Before we can say who founded the Boy Scouts of America, we need to look back and see who founded the original boy scouts. Popular lore is that Boer War hero Robert Baden-Powell launched a boys program of sorts in 1908, in which he used elements of military training to train young boys to become good citizens.
However, there is evidence of an earlier founding of boy scouts. In 1899, the phrase ‘boy scout’ was used by an author writing in a Buffalo Bill Library magazine in which he described popular character Harry White, Buffalo Bill’s assistant, as a boy scout. The thought is that this writer was touching on the vernacular term for similar groups of this age bracket.
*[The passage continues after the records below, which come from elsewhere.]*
(* ===== verification/GatewayReads.v ===== *)
(** * Listings (gateway/gateway.go)

    The requests that only read: conversation list, users, friends, search, friend
    requests, groups and the push configuration. *)
From S2P Require Import Prelude GoLib Types DynamicContent Capabilities MemoryState.
From S2P Require Import MemoryAccounts MemoryMessages MemoryGroups Prog Gateway.
From S2P Require Import GatewayGroups Vault GatewayAccounts GatewayMessages.
From stdpp Require Import gmap strings list.
From Stdlib Require Import ZArith.

Local Open Scope Z_scope.
Local Open Scope go_scope.

(** protocol.User with the fields a listing fills; the others are at their zero value *)
Definition listed_user (u : User) (relationship : string) : json :=
  obj (omit_str "user_id" u.(User_ID) ++ [("nickname", JStr u.(User_Nickname))]
       ++ omit_str "avatar_url" u.(User_Avatar)
       ++ [("card_background_sensitive", JBool false); ("show_mutual_groups", JBool false);
           ("show_account_id", JBool false); ("online", JBool u.(User_Online))]
       ++ omit_str "relationship" relationship).

(** a handler that needs a logged-in user and no parameters *)
Definition logged_in `{Runtime} (c : conn_id) (req : Request) (k : string -> handler) : handler :=
  userID <- client_userID c;;
  if bool_decide (userID = "") then sendError c req.(Request_Echo) "not authenticated"
  else k userID.

Section reads.
Context `{Runtime}.

(** ** Conversations *)

(** the title and avatar shown to [userID]: those of the other participant of a
    private conversation *)
Definition shown_as (userID : string) (conv : Conversation) : prog World (string * string) :=
  let own := (conv.(Conversation_Title), conv.(Conversation_Avatar)) in
  if bool_decide (conv.(Conversation_Type) = "private") then
    match find_first (fun p => negb (bool_decide (p = userID))) conv.(Conversation_Participants) with
    | None => Ret own
    | Some participantID =>
        peer <- query (fun s => user_of s participantID);;
        Ret (match peer with
             | Some peer => (peer.(User_Nickname), peer.(User_Avatar))
             | None => own
             end)
    end
  else Ret own.

Definition last_text (msg : Message) : string :=
  match msg.(Message_Segments) with
  | seg :: _ => if bool_decide (seg.(MessageSegment_Type) = "text")
                then str seg.(MessageSegment_Data) "text" else ""
  | [] => ""
  end.

Fixpoint conversation_list (userID : string) (convs : list Conversation)
  : prog World (result (list json)) :=
  match convs with
  | [] => Ret (Ok [])
  | conv :: convs =>
      let id := conv.(Conversation_ID) in
      accessible <- canAccessConversation userID id;;
      if negb accessible then conversation_list userID convs
      else
        '(title, avatar) <- shown_as userID conv;;
        msgs <- query (GetMessages id 1);;
        match msgs with
        | Err _ => Ret (Err "failed to load conversations")
        | Ok msgs =>
            unread <- query (CountUnreadMessages id userID);;
            match unread with
            | Err _ => Ret (Err "failed to load unread count")
            | Ok unreadCount =>
                preference <- query (GetConversationPreference id userID);;
                match preference with
                | Err _ => Ret (Err "failed to load conversation preferences")
                | Ok preference =>
                    rest <- conversation_list userID convs;;
                    Ret (match rest with
                         | Err e => Err e
                         | Ok rest => Ok (obj
                             ([("conversation_id", JStr id); ("type", JStr conv.(Conversation_Type));
                               ("title", JStr title); ("unread_count", jint unreadCount);
                               ("is_pinned", JBool (from_option ConversationPreference_IsPinned false
                                                      preference));
                               ("is_muted", JBool (from_option ConversationPreference_IsMuted false
                                                     preference));
                               ("notification_level",
                                JStr (conversationNotificationLevel preference));
                               ("last_timestamp", jint (match msgs with
                                  m :: _ => Unix m.(Message_Timestamp) | [] => 0 end));
                               ("last_timestamp_ms", jint (match msgs with
                                  m :: _ => UnixMilli m.(Message_Timestamp) | [] => 0 end))]
                              ++ omit_str "avatar_url" avatar
                              ++ omit_str "last_message" (match msgs with
                                   m :: _ => last_text m | [] => "" end)
                              ++ omit_list "participants" (JStr <$> conv.(Conversation_Participants)))
                             :: rest)
                         end)
                end
            end
        end
  end.

Definition handleGetConversations (c : conn_id) (req : Request) : handler :=
  logged_in c req (fun userID =>
    convs <- query (GetUserConversations userID);;
    match convs with
    | Err _ => sendError c req.(Request_Echo) "failed to load conversations"
    | Ok convs =>
        result <- conversation_list userID convs;;
        match result with
        | Err e => sendError c req.(Request_Echo) e
        | Ok result => sendOk c req.(Request_Echo) (JArr result)
        end
    end).

(** ** Users and friends *)

Definition handleGetUser (c : conn_id) (req : Request) : handler :=
  authenticated c req "invalid params" (fun viewerID params =>
    let userID := str params "user_id" in
    user <- query (GetUser userID);;
    match user with
    | Ok (Some p) =>
        let groupID := str params "group_id" in
        shared <- (if bool_decide (groupID = "") then Ret false
                   else
                     viewerMember <- query (IsGroupMember groupID viewerID);;
                     targetMember <- query (IsGroupMember groupID userID);;
                     Ret (bool_decide (viewerMember = Ok true) && bool_decide (targetMember = Ok true)));;
        data <- profileUser viewerID p (if shared : bool then groupID else "");;
        sendOk c req.(Request_Echo) data
    | _ => sendError c req.(Request_Echo) "user not found"
    end).

Definition handleGetUsers (c : conn_id) (req : Request) : handler :=
  logged_in c req (fun userID =>
    users <- query (GetFriends userID);;
    sendOk c req.(Request_Echo)
      (JArr ((fun u => listed_user u "") <$> (match users with Ok l => l | Err _ => [] end)))).

Definition handleGetFriends (c : conn_id) (req : Request) : handler :=
  logged_in c req (fun userID =>
    users <- query (GetFriends userID);;
    sendOk c req.(Request_Echo)
      (JArr ((fun u => listed_user u "")
             <$> filter (fun u => u.(User_ID) <> userID)
                   (match users with Ok l => l | Err _ => [] end)))).

Definition pending_relationship (userID otherID : string) (requests : list FriendRequest) : string :=
  match find_first (concerns userID otherID) requests with
  | None => "none"
  | Some pending => if bool_decide (pending.(FriendRequest_FromID) = userID)
                       && bool_decide (pending.(FriendRequest_ToID) = otherID)
                    then "outgoing" else "incoming"
  end.

Section search.

Fixpoint search_matches (userID query' : string) (requests : list FriendRequest)
    (users : list ptr) : prog World (list (User * string)) :=
  match users with
  | [] => Ret []
  | p :: users =>
      user <- read_user p;;
      if bool_decide (user.(User_ID) = userID)
         || (negb (Contains (to_lower user.(User_ID)) query')
             && negb (Contains (to_lower user.(User_Nickname)) query'))
      then search_matches userID query' requests users
      else
        friends <- query (AreFriends userID user.(User_ID));;
        rest <- search_matches userID query' requests users;;
        Ret ((user, if bool_decide (friends = Ok true) then "friend"
                    else pending_relationship userID user.(User_ID) requests) :: rest)
  end.

Definition search_before (query' : string) (a b : User * string) : bool :=
  let aExact := bool_decide (to_lower a.1.(User_ID) = query') in
  let bExact := bool_decide (to_lower b.1.(User_ID) = query') in
  if negb (Bool.eqb aExact bExact) then aExact
  else String.ltb (to_lower a.1.(User_Nickname)) (to_lower b.1.(User_Nickname)).

Definition handleSearchUsers (c : conn_id) (req : Request) : handler :=
  authenticated c req "invalid search_users params" (fun userID params =>
    let echo := req.(Request_Echo) in
    let query' := to_lower (TrimSpace (str params "query")) in
    if bool_decide (query' = "") || (64 <? slen query')
    then sendError c echo "query must be 1-64 characters"
    else
      requests <- query (GetPendingFriendRequests userID);;
      users <- query GetUsers;;
      match users with
      | Err _ => sendError c echo "failed to search users"
      | Ok users =>
          matches <- search_matches userID query'
                       (match requests with Ok l => l | Err _ => [] end) users;;
          sendOk c echo (JArr ((fun '(u, r) => listed_user u r)
                               <$> take 20 (sort_slice (search_before query') matches)))
      end).
End search.

Fixpoint friend_request_list (requests : list FriendRequest) : prog World (list json) :=
  match requests with
  | [] => Ret []
  | friendRequest :: requests =>
      from <- query (fun s => user_of s friendRequest.(FriendRequest_FromID));;
      to <- query (fun s => user_of s friendRequest.(FriendRequest_ToID));;
      rest <- friend_request_list requests;;
      Ret (match from, to with
           | Some from, Some to =>
               obj ([("flag", JStr friendRequest.(FriendRequest_ID));
                     ("from_user", listed_user from ""); ("to_user", listed_user to "");
                     ("status", JStr friendRequest.(FriendRequest_Status));
                     ("created_at", jint (Unix friendRequest.(FriendRequest_CreatedAt)))]
                    ++ omit_str "comment" friendRequest.(FriendRequest_Comment)) :: rest
           | _, _ => rest
           end)
  end.

Definition handleGetFriendRequests (c : conn_id) (req : Request) : handler :=
  logged_in c req (fun userID =>
    requests <- query (GetPendingFriendRequests userID);;
    match requests with
    | Err _ => sendError c req.(Request_Echo) "failed to load friend requests"
    | Ok requests =>
        result <- friend_request_list requests;;
        sendOk c req.(Request_Echo) (JArr result)
    end).

(** ** Groups *)

Fixpoint group_list (groups : list Group) : prog World (list json) :=
  match groups with
  | [] => Ret []
  | grp :: groups =>
      memberCount <- (match grp.(Group_Members) with
                      | [] =>
                          members <- query (GetGroupMembers grp.(Group_ID));;
                          Ret (match members with Ok ms => Z.of_nat (length ms) | Err _ => 0 end)
                      | ms => Ret (Z.of_nat (length ms))
                      end);;
      rest <- group_list groups;;
      Ret (obj ([("group_id", JStr grp.(Group_ID)); ("name", JStr grp.(Group_Name));
                 ("owner_id", JStr grp.(Group_OwnerID)); ("member_count", jint memberCount);
                 ("mute_all", JBool grp.(Group_MuteAll))]
                ++ omit_str "avatar_url" grp.(Group_Avatar)
                ++ omit_str "announcement" grp.(Group_Announcement)) :: rest)
  end.

Definition handleGetGroupList (c : conn_id) (req : Request) : handler :=
  logged_in c req (fun userID =>
    groups <- query (GetUserGroups userID);;
    result <- group_list (match groups with Ok l => l | Err _ => [] end);;
    sendOk c req.(Request_Echo) (JArr result)).

Fixpoint member_list (members : list GroupMember) : prog World (list json) :=
  match members with
  | [] => Ret []
  | m :: members =>
      user <- query (fun s => user_of s m.(GroupMember_UserID));;
      rest <- member_list members;;
      Ret (obj ([("user_id", JStr m.(GroupMember_UserID));
                 ("nickname", JStr (from_option User_Nickname m.(GroupMember_UserID) user));
                 ("role", JStr m.(GroupMember_Role))]
                ++ omit_str "avatar_url" (from_option User_Avatar "" user)
                ++ omit_int "joined_at" (Unix m.(GroupMember_JoinedAt))
                ++ omit_int "muted_until" (unixTimeOrZero m.(GroupMember_MutedUntil))) :: rest)
  end.

Definition handleGetGroupInfo (c : conn_id) (req : Request) : handler :=
  authenticated c req "invalid params" (fun userID params =>
    let echo := req.(Request_Echo) in
    let groupID := str params "group_id" in
    member <- query (IsGroupMember groupID userID);;
    if negb (bool_decide (member = Ok true)) then sendError c echo "group access denied"
    else
      group <- query (GetGroup groupID);;
      match group with
      | Ok (Some group) =>
          members <- query (GetGroupMembers groupID);;
          let members := match members with Ok l => l | Err _ => [] end in
          memberList <- member_list members;;
          sendOk c echo (obj
            [("group_id", JStr group.(Group_ID)); ("name", JStr group.(Group_Name));
             ("avatar_url", JStr group.(Group_Avatar));
             ("announcement", JStr group.(Group_Announcement));
             ("owner_id", JStr group.(Group_OwnerID)); ("mute_all", JBool group.(Group_MuteAll));
             ("member_count", jint (Z.of_nat (length members))); ("members", JArr memberList)])
      | _ => sendError c echo "group not found"
      end).

(** the public key is the push sender's *)
Definition handleGetPushConfig (publicKey : string) (c : conn_id) (req : Request) : handler :=
  logged_in c req (fun _ =>
    enabled <- reads pushEnabled;;
    sendOk c req.(Request_Echo)
      (obj [("enabled", JBool enabled);
            ("public_key", JStr (if enabled : bool then publicKey else ""))])).
End reads.
Fixpoint scan_dynamic (userID convID convType : string) (alone : bool) (plan : dynamic_plan)
    (segments : list MessageSegment) : prog World (result dynamic_plan) :=
  match segments with
  | [] => Ret (Ok plan)
  | segment :: segments =>
      let ty := segment.(MessageSegment_Type) in
      let special check next :=
        match single alone ty check with
        | Err e => Ret (Err e)
        | Ok _ => scan_dynamic userID convID convType alone next segments
        end in
      if bool_decide (ty = "dynamic_content") then
        checked <- check_content userID convID convType segment;;
        match checked with
        | Err e => Ret (Err e)
        | Ok _ => scan_dynamic userID convID convType alone plan segments
        end
      else if bool_decide (ty = "dynamic_update")
      then special (validateDynamicUpdateSegment segment) (Mutation segment)
      else if bool_decide (ty = "dynamic_replace")
      then special (validateDynamicReplaceSegment segment) (Mutation segment)
      else if bool_decide (ty = "dynamic_remove")
      then special (validateDynamicRemoveSegment segment) (Mutation segment)
      else if bool_decide (ty = "dynamic_event")
      then special (validateDynamicEventSegment segment) (DynamicEvent segment)
      else scan_dynamic userID convID convType alone plan segments
  end.

(** the reply segment: one at most, to a message of the same conversation *)
Definition check_reply (convID : string) (replyCount : nat) (segment : MessageSegment)
  : prog World (result nat) :=
  if negb (bool_decide (segment.(MessageSegment_Type) = "reply")) then Ret (Ok replyCount)
  else if (0 <? replyCount)%nat then Ret (Err "only one reply segment is allowed")
  else
    let replyID := str segment.(MessageSegment_Data) "id" in
    if bool_decide (TrimSpace replyID = "") then Ret (Err "reply message_id required")
    else
      replied <- query (GetMessage replyID);;
      Ret (match replied with
           | Ok (Some replied) =>
               if bool_decide (replied.(Message_ConversationID) = convID) then Ok (S replyCount)
               else Err "reply message belongs to another conversation"
           | _ => Err "reply message not found"
           end).

(** the checks one after another, stopping at the first error *)
Definition and_then {A} (p : prog World (result unit)) (k : prog World (result A))
  : prog World (result A) :=
  r <- p;; match r with Err e => Ret (Err e) | Ok _ => k end.

Fixpoint validate_segments (userID convID convType : string) (replyCount : nat)
    (segments : list MessageSegment) : prog World (result unit) :=
  match segments with
  | [] => Ret (Ok tt)
  | segment :: segments =>
      and_then (Ret (first_error (fun check => check segment)
        [validateImageSegmentURL; validateStickerSegment; validateRecordSegment;
         validateShareSegment; validateLocationSegment]))
      (and_then (validateForwardSegment segment convID)
      (and_then (validatePokeSegment segment convID userID)
      (and_then (validateTerminalSegment segment convType)
      (replies <- check_reply convID replyCount segment;;
       match replies with
       | Err e => Ret (Err e)
       | Ok replyCount => validate_segments userID convID convType replyCount segments
       end))))
  end.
And although Baden-Powell gets the lion’s share of modern credit with founding the Boy Scouts of America, there were other groups which should be mentioned:
Timeline of the Founding of Various Boy Scout Groups:
- The Boys Brigade was founded in 1884 by William Smith in Britain
- The Boys Life Brigade – founded in 1899 by John Paton in the United States
- The Wandervogel was founded in 1901 by Alexander Lion in Germany
- The Woodcraft Indians – founded in 1902 by Ernest Seton in the United Sates
- The Boys’ Guide Brigade was founded in 1902 by Edward Carter in Germany
- Sons of Daniel Boone/Boy Pioneers in 1905 by Daniel Beard in South Africa
- Boy Scouts of America founded in 1910 by Chicago businessman and publisher William D. Boyce, in the United States
- Boys’ Life magazine becomes an official Boy Scouts publication, thereby cementing their status as an official group
Scroll to the end to see some fun and historical Boy Scout trivia questions!
Before one becomes a boy scout, he must start as a cub scout, which is for the younger age bracket. Each age represents a different rank in the Cub Scout hierarchy.
This is for first grade boys, and the Tiger group is referred to as a Tiger Den. Each kid works with an adult to understand and fulfill various challenges that are required for the boy to earn his Tiger badge and rank.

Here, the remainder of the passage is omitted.